▶ _EXERCISE_
For the material below, output exactly the span from the line with "- apply (json_data_verb_null (put" to the line with "exists (fresh (dom", including both, and nothing besides.

▶ _THE INPUT_
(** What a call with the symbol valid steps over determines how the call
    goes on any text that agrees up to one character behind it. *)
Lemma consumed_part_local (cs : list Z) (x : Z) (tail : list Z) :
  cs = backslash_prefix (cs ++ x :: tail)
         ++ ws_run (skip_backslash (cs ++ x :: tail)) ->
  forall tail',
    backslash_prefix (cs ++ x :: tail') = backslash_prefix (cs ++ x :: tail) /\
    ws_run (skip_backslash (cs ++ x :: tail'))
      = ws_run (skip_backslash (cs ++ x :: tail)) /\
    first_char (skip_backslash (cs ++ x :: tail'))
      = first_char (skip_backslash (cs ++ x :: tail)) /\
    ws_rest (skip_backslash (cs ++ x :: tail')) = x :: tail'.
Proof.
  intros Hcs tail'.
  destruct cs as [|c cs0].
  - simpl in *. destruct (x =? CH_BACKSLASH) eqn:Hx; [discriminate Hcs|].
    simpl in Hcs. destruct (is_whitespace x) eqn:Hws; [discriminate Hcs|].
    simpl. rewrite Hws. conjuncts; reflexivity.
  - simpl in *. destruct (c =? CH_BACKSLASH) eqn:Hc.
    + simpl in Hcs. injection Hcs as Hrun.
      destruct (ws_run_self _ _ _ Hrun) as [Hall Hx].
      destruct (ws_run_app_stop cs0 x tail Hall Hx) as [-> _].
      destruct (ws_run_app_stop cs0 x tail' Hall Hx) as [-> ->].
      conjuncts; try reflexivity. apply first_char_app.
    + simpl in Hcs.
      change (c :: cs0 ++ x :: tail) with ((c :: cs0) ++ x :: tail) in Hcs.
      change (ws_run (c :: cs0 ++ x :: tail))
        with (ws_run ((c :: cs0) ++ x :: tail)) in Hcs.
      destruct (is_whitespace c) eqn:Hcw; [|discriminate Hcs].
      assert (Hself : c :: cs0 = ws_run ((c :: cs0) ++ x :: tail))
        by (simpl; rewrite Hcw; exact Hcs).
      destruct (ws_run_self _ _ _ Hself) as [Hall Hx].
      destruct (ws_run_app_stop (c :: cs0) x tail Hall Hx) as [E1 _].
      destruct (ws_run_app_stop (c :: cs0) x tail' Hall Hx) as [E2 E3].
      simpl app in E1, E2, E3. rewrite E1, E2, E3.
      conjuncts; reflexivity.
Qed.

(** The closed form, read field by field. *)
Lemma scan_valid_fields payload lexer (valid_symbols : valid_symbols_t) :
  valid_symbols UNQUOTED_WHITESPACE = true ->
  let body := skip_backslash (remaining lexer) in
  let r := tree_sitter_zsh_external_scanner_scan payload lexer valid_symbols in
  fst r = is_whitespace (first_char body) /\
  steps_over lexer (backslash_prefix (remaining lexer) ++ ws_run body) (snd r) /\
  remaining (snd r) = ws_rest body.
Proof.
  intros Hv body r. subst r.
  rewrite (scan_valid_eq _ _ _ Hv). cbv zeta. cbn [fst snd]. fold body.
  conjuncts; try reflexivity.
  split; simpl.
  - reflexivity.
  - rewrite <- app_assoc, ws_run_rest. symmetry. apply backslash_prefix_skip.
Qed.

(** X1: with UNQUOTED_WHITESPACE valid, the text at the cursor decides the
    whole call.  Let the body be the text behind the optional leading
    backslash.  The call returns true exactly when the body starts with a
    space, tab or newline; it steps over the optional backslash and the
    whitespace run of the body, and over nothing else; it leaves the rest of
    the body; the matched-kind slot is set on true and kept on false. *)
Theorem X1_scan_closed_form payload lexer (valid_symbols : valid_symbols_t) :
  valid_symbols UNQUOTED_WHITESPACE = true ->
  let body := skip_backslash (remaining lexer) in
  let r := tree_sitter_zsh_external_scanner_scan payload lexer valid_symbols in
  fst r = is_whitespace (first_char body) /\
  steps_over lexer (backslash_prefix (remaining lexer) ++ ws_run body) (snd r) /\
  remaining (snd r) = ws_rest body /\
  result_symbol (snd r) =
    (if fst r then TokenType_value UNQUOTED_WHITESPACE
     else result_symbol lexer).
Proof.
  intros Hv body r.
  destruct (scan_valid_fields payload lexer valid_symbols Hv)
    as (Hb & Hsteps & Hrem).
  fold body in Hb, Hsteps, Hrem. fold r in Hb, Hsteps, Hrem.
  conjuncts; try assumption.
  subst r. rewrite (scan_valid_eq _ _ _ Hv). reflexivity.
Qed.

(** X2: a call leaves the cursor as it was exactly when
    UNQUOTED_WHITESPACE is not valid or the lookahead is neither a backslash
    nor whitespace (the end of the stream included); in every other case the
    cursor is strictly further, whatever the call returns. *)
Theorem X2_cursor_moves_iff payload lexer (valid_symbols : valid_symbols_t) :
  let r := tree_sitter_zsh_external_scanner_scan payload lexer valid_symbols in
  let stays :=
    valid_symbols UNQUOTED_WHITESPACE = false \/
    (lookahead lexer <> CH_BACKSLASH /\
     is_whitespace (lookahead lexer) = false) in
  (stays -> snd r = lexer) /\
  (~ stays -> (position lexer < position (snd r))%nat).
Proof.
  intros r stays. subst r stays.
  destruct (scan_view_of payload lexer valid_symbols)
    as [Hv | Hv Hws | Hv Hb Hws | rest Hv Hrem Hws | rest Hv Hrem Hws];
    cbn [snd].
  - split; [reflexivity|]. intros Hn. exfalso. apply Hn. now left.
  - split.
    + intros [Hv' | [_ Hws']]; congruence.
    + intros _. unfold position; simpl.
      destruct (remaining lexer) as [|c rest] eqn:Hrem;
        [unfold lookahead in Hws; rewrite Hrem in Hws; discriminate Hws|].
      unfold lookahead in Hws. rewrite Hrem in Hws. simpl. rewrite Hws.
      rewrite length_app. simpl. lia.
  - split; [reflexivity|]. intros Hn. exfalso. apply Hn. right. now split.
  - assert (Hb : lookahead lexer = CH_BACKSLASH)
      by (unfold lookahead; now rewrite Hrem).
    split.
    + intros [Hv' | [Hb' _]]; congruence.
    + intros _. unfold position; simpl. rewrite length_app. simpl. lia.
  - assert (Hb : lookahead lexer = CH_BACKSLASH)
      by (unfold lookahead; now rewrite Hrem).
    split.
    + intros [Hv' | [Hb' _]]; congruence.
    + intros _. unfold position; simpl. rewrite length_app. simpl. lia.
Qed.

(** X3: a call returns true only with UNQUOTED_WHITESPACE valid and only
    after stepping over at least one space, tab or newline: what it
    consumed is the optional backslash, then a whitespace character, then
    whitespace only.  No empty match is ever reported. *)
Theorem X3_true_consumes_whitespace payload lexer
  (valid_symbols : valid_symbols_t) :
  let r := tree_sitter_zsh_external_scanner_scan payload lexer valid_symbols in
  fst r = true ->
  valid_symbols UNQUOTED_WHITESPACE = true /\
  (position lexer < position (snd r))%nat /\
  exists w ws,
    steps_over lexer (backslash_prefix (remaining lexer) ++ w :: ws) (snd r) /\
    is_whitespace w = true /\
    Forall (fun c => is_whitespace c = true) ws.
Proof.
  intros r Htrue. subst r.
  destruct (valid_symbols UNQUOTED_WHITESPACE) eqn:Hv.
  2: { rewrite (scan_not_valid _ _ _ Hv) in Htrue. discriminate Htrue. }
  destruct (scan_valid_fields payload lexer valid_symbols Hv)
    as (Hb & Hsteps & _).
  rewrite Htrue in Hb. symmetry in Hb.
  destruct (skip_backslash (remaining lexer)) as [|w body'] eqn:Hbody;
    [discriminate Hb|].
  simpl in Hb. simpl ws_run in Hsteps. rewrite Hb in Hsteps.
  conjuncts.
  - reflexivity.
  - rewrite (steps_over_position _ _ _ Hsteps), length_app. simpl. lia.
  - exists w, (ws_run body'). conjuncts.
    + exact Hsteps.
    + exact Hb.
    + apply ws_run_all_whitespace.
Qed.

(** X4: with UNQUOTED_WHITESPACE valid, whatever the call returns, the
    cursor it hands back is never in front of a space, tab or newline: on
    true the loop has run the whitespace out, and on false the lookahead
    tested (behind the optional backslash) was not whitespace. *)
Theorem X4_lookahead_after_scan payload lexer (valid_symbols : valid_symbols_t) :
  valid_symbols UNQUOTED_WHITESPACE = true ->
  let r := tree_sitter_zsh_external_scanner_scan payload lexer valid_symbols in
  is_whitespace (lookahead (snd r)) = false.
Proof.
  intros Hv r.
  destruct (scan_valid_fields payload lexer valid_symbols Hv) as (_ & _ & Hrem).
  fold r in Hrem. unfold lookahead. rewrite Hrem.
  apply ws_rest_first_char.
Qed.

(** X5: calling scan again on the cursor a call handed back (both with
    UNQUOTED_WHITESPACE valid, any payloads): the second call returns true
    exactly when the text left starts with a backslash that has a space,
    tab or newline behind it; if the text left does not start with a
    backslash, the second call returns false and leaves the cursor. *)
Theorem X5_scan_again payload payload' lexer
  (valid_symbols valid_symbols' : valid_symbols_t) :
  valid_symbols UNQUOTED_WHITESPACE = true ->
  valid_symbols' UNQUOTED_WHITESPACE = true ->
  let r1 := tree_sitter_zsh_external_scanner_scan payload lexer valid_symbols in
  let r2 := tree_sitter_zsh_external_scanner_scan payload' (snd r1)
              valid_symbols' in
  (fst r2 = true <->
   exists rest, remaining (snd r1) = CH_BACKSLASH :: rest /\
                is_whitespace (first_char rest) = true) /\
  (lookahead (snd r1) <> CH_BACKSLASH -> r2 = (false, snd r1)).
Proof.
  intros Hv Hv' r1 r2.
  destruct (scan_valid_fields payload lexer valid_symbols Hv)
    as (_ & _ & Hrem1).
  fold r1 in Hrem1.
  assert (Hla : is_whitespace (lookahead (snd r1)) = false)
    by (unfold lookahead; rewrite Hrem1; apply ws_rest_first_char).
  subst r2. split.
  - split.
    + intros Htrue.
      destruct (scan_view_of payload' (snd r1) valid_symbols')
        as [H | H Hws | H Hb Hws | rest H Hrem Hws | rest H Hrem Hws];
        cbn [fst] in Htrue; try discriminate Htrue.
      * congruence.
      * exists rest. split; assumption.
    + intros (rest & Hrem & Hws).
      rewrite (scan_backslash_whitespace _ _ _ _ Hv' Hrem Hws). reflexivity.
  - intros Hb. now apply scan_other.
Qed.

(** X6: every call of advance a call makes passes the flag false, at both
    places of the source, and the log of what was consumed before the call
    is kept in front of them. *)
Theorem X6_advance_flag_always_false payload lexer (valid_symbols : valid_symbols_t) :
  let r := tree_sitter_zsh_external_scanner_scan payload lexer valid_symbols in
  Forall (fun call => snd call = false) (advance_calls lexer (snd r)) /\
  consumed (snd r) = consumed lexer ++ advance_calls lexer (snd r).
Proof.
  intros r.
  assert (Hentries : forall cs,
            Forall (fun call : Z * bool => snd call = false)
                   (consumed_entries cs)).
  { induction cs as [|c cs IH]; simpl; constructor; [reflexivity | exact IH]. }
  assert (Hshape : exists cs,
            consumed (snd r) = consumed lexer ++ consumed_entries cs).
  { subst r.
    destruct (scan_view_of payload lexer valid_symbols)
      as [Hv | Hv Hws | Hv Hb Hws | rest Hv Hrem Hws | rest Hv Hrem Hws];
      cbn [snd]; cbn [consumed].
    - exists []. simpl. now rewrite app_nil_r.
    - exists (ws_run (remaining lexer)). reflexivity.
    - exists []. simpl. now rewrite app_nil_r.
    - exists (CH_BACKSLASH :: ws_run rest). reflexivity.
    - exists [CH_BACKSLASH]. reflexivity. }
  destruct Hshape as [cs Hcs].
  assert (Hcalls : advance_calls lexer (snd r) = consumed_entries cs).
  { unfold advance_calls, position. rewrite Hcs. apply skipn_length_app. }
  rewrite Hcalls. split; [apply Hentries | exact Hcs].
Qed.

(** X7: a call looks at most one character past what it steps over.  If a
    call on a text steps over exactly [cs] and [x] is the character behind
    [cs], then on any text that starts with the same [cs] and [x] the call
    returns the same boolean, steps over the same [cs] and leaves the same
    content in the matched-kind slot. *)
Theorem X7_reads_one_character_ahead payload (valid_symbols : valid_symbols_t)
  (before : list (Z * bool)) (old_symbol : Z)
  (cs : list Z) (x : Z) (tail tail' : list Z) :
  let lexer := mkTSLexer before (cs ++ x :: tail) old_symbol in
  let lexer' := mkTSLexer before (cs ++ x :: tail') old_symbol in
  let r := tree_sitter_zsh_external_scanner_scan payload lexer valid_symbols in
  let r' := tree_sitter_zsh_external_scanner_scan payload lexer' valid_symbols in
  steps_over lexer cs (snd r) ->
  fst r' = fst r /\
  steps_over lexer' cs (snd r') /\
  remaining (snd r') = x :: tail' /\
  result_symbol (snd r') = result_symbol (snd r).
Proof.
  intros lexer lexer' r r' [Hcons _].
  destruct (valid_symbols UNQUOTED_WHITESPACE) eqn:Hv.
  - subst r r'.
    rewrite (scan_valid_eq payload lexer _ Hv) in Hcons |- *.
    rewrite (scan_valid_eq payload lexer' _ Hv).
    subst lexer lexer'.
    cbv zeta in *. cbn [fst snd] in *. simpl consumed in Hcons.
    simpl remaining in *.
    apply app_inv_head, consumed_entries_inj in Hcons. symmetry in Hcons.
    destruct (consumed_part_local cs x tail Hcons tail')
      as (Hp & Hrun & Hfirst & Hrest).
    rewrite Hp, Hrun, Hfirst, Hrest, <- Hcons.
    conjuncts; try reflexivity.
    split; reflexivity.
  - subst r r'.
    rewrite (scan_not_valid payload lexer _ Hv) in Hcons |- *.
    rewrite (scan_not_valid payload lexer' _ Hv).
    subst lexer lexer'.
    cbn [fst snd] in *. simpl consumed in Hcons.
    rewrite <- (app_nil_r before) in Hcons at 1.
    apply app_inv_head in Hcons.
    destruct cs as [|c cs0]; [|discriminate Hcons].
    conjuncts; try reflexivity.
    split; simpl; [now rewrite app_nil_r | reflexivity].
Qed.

* * *

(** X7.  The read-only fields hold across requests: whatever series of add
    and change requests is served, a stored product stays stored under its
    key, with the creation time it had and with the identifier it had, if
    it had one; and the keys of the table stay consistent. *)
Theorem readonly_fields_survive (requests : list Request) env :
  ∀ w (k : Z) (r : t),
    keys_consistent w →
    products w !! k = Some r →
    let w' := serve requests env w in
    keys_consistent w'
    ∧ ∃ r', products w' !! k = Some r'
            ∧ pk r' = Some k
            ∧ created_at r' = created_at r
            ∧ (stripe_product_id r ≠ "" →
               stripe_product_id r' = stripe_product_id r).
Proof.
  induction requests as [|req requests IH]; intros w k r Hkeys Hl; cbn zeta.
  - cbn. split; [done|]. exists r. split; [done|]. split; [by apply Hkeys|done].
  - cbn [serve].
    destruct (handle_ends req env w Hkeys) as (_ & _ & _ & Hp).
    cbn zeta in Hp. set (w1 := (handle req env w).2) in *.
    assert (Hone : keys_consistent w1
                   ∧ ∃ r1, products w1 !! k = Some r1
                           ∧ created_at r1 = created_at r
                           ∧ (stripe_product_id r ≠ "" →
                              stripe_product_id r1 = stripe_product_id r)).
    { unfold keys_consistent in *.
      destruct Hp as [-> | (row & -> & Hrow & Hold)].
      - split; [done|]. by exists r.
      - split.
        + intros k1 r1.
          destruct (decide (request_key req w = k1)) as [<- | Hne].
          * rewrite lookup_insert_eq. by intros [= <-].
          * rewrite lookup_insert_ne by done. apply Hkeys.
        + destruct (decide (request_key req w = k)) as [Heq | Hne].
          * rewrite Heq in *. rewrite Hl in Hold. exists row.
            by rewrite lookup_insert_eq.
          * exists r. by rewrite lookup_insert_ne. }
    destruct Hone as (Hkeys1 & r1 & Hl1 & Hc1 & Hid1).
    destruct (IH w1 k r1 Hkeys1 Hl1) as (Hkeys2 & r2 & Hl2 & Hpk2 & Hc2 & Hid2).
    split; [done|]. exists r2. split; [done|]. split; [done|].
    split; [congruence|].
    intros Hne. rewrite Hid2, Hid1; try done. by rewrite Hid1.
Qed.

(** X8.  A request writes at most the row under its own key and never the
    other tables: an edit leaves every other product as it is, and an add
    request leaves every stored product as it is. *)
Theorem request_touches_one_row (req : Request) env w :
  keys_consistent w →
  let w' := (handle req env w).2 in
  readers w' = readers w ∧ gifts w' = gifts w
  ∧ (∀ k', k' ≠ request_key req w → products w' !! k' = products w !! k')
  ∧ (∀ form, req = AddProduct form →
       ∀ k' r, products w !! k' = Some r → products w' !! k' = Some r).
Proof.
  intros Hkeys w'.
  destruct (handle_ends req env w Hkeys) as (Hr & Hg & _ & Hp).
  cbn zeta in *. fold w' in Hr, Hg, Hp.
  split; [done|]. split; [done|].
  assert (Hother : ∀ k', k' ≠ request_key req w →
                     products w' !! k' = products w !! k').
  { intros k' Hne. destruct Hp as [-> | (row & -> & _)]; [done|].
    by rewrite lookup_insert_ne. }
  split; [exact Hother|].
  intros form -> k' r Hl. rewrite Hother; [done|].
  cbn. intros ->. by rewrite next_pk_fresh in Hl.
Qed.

* * *

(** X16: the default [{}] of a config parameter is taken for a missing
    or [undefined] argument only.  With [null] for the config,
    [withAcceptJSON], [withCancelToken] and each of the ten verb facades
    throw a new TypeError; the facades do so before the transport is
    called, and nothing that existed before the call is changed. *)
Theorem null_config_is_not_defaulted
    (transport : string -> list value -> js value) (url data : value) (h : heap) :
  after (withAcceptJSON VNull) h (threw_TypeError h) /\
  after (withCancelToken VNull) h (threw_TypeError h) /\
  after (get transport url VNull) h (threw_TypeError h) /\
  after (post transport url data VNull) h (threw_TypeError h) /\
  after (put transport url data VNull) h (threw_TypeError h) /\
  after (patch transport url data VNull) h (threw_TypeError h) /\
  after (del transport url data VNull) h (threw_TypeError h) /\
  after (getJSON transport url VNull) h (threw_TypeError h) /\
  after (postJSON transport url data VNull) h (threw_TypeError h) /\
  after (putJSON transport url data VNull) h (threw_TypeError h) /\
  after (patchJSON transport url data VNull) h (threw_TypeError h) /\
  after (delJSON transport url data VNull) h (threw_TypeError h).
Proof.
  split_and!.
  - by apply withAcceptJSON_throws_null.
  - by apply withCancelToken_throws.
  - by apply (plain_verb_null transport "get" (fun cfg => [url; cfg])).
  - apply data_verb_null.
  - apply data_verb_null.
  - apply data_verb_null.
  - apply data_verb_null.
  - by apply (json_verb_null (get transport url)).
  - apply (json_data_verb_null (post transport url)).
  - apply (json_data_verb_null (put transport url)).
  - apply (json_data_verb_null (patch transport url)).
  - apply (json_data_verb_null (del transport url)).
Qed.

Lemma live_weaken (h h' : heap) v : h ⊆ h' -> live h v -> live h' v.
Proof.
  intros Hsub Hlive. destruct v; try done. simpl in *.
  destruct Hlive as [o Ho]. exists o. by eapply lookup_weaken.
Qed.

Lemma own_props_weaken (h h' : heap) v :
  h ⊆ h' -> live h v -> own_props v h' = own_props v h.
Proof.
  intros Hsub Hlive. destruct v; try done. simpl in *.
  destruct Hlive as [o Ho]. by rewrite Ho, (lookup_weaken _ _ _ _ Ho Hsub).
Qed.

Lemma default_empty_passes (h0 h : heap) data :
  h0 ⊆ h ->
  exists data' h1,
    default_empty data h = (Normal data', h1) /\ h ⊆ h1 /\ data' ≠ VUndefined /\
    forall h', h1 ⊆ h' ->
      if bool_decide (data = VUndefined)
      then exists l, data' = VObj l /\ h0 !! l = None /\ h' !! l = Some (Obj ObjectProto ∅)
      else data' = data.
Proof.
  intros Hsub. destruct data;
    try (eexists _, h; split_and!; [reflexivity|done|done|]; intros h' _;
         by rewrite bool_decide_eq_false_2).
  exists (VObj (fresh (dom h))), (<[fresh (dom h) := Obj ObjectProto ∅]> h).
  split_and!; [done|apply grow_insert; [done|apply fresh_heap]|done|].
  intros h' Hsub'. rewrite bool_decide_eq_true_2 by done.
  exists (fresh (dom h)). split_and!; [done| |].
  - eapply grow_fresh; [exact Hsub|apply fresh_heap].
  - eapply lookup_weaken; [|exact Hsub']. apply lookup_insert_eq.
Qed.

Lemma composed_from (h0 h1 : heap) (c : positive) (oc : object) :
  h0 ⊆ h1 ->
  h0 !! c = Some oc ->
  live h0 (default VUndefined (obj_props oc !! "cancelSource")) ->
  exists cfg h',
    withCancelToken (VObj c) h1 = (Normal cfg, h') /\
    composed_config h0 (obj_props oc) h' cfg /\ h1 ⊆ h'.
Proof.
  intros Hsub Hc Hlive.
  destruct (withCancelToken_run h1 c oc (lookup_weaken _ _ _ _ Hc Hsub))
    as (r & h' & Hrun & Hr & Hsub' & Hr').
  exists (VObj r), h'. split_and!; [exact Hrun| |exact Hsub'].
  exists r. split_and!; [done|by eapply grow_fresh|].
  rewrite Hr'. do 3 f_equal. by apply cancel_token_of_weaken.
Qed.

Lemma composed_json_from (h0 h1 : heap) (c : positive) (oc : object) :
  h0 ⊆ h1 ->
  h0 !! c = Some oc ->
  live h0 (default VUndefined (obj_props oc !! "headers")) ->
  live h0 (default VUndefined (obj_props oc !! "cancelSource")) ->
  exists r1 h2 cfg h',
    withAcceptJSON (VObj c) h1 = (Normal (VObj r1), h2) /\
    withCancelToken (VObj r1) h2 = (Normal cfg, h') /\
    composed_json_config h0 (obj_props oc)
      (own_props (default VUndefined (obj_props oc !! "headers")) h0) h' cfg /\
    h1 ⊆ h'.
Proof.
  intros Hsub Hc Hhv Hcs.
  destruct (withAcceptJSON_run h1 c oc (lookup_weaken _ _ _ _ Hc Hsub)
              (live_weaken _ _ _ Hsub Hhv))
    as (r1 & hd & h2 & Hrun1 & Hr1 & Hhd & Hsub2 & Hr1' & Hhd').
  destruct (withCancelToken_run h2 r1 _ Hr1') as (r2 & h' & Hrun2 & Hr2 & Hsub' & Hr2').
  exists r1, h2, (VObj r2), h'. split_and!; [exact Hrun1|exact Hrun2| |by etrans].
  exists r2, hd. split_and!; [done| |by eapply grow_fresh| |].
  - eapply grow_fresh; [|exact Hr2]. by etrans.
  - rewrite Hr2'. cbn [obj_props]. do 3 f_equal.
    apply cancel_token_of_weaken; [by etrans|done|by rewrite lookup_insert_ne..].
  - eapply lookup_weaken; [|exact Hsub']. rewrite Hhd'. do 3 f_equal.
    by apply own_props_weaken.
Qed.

▶ _EXPECTED OUTPUT_
  - apply (json_data_verb_null (put transport url)).
  - apply (json_data_verb_null (patch transport url)).
  - apply (json_data_verb_null (del transport url)).
Qed.

Lemma live_weaken (h h' : heap) v : h ⊆ h' -> live h v -> live h' v.
Proof.
  intros Hsub Hlive. destruct v; try done. simpl in *.
  destruct Hlive as [o Ho]. exists o. by eapply lookup_weaken.
Qed.

Lemma own_props_weaken (h h' : heap) v :
  h ⊆ h' -> live h v -> own_props v h' = own_props v h.
Proof.
  intros Hsub Hlive. destruct v; try done. simpl in *.
  destruct Hlive as [o Ho]. by rewrite Ho, (lookup_weaken _ _ _ _ Ho Hsub).
Qed.

Lemma default_empty_passes (h0 h : heap) data :
  h0 ⊆ h ->
  exists data' h1,
    default_empty data h = (Normal data', h1) /\ h ⊆ h1 /\ data' ≠ VUndefined /\
    forall h', h1 ⊆ h' ->
      if bool_decide (data = VUndefined)
      then exists l, data' = VObj l /\ h0 !! l = None /\ h' !! l = Some (Obj ObjectProto ∅)
      else data' = data.
Proof.
  intros Hsub. destruct data;
    try (eexists _, h; split_and!; [reflexivity|done|done|]; intros h' _;
         by rewrite bool_decide_eq_false_2).
  exists (VObj (fresh (dom h))), (<[fresh (dom h) := Obj ObjectProto ∅]> h).
  split_and!; [done|apply grow_insert; [done|apply fresh_heap]|done|].
  intros h' Hsub'. rewrite bool_decide_eq_true_2 by done.
  exists (fresh (dom h)). split_and!; [done| |].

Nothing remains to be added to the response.